INPUT: Begin

Lemma redirect_to_username_picker_run p r a url extra s sid w1 :
  random_string env 16 (world s) = (sid, w1) ->
  _redirect_to_username_picker env p r a url extra s
  = (Raise (RedirectException "/_synapse/client/pick_username"
              [(USERNAME_MAPPING_SESSION_COOKIE_NAME +:+ "=" +:+ sid
                  +:+ "; path=/")%string]),
     set_sessions
       (<[sid :=
            {| auth_provider_id := p;
               remote_user_id := r;
               session_display_name := display_name a;
               session_emails := emails a;
               extra_login_attributes := extra;
               client_redirect_url := url;
               expiry_time_ms :=
                 time_msec env w1 + _MAPPING_SESSION_VALIDITY_PERIOD_MS |}]>
          (_username_mapping_sessions s))
       (set_world w1 (log (EvRandomString 16) s))).
Proof.
  intros Hrand.
  unfold _redirect_to_username_picker, bind, call, gets, modify, raise.
  by rewrite Hrand.
Qed.

(** C7: a session stored by [_redirect_to_username_picker] at time [T]
    expires at [T + 15 min].  While a session with that expiry time is in
    the table, [check_username_availability] and
    [handle_submit_username_request] find it whenever the clock reads less
    than [T + 15 min] (so at [T + 15 min - 1 ms]) and raise "unknown
    session" whenever it reads [T + 15 min] or more: the sweep they start
    with removes the sessions whose expiry time is at or before the
    reading of the clock, and no other. *)
Theorem picker_session_expiry :
  (* creation *)
  (forall p r a url extra s sid w1,
     random_string env 16 (world s) = (sid, w1) ->
     exists session,
       _username_mapping_sessions
         (_redirect_to_username_picker env p r a url extra s).2 !! sid
       = Some session
       /\ expiry_time_ms session = time_msec env w1 + 15 * 60 * 1000)
  (* lookup *)
  /\ (forall s sid session T request lp,
        _username_mapping_sessions s !! sid = Some session ->
        expiry_time_ms session = T + 15 * 60 * 1000 ->
        let now := time_msec env (world s) in
        (now < T + 15 * 60 * 1000 ->
           _username_mapping_sessions (swept env s) !! sid = Some session
           /\ check_username_availability env lp sid s
              = availability_of env lp (swept env s)
           /\ handle_submit_username_request env request lp sid s
              = (user_id <- submit_registration env request lp session ;;
                 submit_completion env request sid session user_id)
                  (swept env s))
        /\ (T + 15 * 60 * 1000 <= now ->
             _username_mapping_sessions (swept env s) !! sid = None
             /\ check_username_availability env lp sid s
                = (Raise (SynapseError 400 "unknown session" None), swept env s)
             /\ handle_submit_username_request env request lp sid s
                = (Raise (SynapseError 400 "unknown session" None),
                   swept env s)))
  (* the sweep *)
  /\ (forall s,
        _expire_old_sessions env s = (Ok tt, swept env s)
        /\ forall k,
             _username_mapping_sessions (swept env s) !! k
             = match _username_mapping_sessions s !! k with
               | Some x =>
                   if decide (expiry_time_ms x <= time_msec env (world s))
                   then None else Some x
               | None => None
               end).
Proof.
  split; [|split].
  - intros p r a url extra s sid w1 Hrand.
    rewrite (redirect_to_username_picker_run _ _ _ _ _ _ _ _ Hrand).
    eexists. split; [apply lookup_insert_eq|done].
  - intros s sid session T request lp Hsid Hexp now.
    assert (_username_mapping_sessions (swept env s) !! sid
            = if decide (expiry_time_ms session <= now) then None
              else Some session) as Hlook.
    { unfold swept. cbn [_username_mapping_sessions set_sessions].
      by rewrite live_sessions_lookup, Hsid. }
    rewrite check_username_availability_run,
      handle_submit_username_request_run, Hlook.
    split; intros Hnow.
    + by rewrite decide_False by lia.
    + by rewrite decide_True by lia.
  - intros s. split; [apply expire_old_sessions_run|]. intros k.
    unfold swept. cbn [_username_mapping_sessions set_sessions].
    apply live_sessions_lookup.
Qed.
(** * Phoneme analysis toolbox: a shallow embedding of [text/phoneme_analysis.py]

    The development follows the Python module top-down:
    - Python strings as lists of code points, with the tables of the
      interpreter ([str.lower], the classes [\w], [\s], [\d] of [re]) kept
      abstract in a record;
    - [Passage.__clean_text], [Passage.__to_phonemes] (with the module-level
      [phoneme_cache]), [Passage.__get_phoneme_stats], [Passage.__check_counts],
      [Passage.__read_input_text] and [Passage.__init__];
    - [Corpus.__find_oovs] and [Corpus.export_oovs];
    - [Corpus.__load_passages] and [Corpus.__init__], over a file system
      given by its operations. *)

From Stdlib Require Import String Ascii.
From stdpp Require Import gmap list sorting.

Local Open Scope nat_scope.

(** ** Python strings *)

(** A Python [str] is a sequence of Unicode code points. *)
Abbreviation str := (list N).

(** A string literal of the source, as code points (ASCII literals only). *)
Definition lit (s : string) : str := N_of_ascii <$> list_ascii_of_string s.

Definition LF : N := 10.          (* '\n' *)
Definition SPACE : N := 32.       (* ' '  *)
Definition APOSTROPHE : N := 39.  (* "'"  *)
Definition SLASH : N := 47.       (* '/'  *)
Definition RSQUO : N := 8217.     (* U+2019, right single quotation mark *)

(** The character tables of the interpreter.  [isspace] is the predicate
    behind both the class [\s] of [re] and [str.strip()]; [isword] is the
    class [\w]; [isdigit] the class [\d]. *)
Record Unicode := {
  str_lower : str → str;
  isspace : N → bool;
  isword : N → bool;
  isdigit : N → bool;
}.

(** What the proofs below use of these tables.  Lowercasing yields code
    points that lowercasing leaves alone, a string of such code points is
    its own lowercase, and the blank and the apostrophe are among them; the
    blank is whitespace. *)
Record UnicodeLaws (U : Unicode) : Prop := {
  lower_fixed : ∀ s c, c ∈ str_lower U s → str_lower U [c] = [c];
  lower_id : ∀ s, (∀ c, c ∈ s → str_lower U [c] = [c]) → str_lower U s = s;
  lower_SPACE : str_lower U [SPACE] = [SPACE];
  lower_APOSTROPHE : str_lower U [APOSTROPHE] = [APOSTROPHE];
  isspace_SPACE : isspace U SPACE = true;
}.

INPUT: End

HOW TO COMPLETE THIS TASK> Return only the number of lines in the data that hold the string "blank".

YOUR SOLUTION> 2